=== WORK ITEM ===
State, as one number, how many lines in these records hold "that".

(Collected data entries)
Start of Block

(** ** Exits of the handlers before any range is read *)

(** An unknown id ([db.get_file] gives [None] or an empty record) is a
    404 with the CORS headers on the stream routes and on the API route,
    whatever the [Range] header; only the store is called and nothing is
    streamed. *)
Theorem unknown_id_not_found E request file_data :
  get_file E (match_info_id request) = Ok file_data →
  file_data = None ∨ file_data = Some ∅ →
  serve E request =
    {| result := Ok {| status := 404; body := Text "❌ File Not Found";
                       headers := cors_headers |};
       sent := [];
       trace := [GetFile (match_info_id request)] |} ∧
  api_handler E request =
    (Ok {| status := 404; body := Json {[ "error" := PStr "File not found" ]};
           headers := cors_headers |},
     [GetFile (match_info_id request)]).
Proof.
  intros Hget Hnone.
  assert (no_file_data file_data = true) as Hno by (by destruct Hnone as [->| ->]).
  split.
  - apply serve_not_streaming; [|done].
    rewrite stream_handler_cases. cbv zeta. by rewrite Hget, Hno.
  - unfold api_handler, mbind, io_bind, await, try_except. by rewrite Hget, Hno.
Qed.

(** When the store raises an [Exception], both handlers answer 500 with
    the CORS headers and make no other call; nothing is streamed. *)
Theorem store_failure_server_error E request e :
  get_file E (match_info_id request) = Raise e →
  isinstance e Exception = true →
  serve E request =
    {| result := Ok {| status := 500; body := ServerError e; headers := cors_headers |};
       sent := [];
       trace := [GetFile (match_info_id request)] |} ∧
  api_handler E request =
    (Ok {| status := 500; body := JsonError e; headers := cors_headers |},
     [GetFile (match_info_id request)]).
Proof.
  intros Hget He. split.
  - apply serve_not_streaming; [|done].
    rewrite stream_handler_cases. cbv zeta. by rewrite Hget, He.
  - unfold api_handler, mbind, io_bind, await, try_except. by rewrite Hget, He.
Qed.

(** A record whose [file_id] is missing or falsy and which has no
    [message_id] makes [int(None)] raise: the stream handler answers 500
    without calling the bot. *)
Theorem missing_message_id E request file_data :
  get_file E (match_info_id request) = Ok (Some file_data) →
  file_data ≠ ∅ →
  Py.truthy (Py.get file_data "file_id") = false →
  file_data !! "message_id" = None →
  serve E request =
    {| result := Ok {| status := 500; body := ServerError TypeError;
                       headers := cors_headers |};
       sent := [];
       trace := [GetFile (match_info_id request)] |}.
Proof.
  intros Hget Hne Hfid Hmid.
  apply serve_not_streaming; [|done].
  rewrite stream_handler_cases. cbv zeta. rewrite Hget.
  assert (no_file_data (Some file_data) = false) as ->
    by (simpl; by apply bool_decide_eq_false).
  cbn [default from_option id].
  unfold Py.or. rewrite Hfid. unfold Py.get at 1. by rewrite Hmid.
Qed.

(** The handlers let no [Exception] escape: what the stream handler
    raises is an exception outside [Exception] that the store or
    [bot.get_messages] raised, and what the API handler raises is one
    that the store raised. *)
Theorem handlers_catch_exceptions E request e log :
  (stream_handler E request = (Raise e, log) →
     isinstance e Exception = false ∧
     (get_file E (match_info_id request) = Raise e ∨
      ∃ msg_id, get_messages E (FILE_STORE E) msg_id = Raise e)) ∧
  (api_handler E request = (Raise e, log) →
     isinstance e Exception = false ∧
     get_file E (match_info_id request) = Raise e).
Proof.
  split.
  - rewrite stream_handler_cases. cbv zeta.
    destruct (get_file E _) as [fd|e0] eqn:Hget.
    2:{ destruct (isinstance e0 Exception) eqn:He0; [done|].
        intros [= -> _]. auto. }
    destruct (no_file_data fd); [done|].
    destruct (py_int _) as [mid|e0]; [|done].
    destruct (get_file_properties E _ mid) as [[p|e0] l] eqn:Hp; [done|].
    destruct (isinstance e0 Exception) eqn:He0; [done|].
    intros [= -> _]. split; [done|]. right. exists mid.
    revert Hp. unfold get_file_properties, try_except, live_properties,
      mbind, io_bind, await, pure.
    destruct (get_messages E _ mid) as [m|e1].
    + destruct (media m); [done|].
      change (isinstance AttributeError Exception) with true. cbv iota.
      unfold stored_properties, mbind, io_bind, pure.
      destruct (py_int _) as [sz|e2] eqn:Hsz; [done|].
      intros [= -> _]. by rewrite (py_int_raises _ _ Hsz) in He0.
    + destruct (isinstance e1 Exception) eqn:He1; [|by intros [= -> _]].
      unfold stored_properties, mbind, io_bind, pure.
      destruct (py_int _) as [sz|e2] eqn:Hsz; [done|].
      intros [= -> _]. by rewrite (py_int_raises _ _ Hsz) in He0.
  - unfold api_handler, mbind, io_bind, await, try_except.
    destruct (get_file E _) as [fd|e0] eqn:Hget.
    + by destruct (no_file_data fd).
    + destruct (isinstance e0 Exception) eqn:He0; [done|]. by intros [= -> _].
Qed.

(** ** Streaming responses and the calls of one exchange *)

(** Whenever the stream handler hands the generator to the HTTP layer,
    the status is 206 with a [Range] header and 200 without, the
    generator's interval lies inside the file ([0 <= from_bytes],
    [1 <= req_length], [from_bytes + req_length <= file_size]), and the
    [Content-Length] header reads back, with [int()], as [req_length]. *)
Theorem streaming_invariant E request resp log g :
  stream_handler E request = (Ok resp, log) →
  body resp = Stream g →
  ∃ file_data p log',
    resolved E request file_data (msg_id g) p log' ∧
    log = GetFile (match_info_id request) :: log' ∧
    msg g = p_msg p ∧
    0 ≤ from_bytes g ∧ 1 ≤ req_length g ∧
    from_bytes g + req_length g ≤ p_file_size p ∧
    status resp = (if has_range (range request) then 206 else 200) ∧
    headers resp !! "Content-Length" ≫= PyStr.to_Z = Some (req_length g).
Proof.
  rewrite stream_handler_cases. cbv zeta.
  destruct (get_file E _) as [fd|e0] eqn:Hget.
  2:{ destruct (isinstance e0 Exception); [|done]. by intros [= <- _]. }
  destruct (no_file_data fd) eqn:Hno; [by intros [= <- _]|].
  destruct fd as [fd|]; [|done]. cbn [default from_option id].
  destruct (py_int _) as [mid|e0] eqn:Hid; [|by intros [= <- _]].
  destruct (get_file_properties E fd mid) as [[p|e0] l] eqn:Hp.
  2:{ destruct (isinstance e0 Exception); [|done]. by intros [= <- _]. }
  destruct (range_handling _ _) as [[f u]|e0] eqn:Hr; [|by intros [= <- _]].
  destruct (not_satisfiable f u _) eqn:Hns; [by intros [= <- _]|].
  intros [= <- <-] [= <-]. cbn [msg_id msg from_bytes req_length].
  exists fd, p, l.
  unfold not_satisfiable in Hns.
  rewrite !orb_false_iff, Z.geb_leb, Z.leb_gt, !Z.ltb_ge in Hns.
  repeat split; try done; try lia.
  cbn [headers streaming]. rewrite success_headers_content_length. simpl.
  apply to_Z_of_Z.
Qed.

End of Block

=== PROBLEM SOLUTION ===
2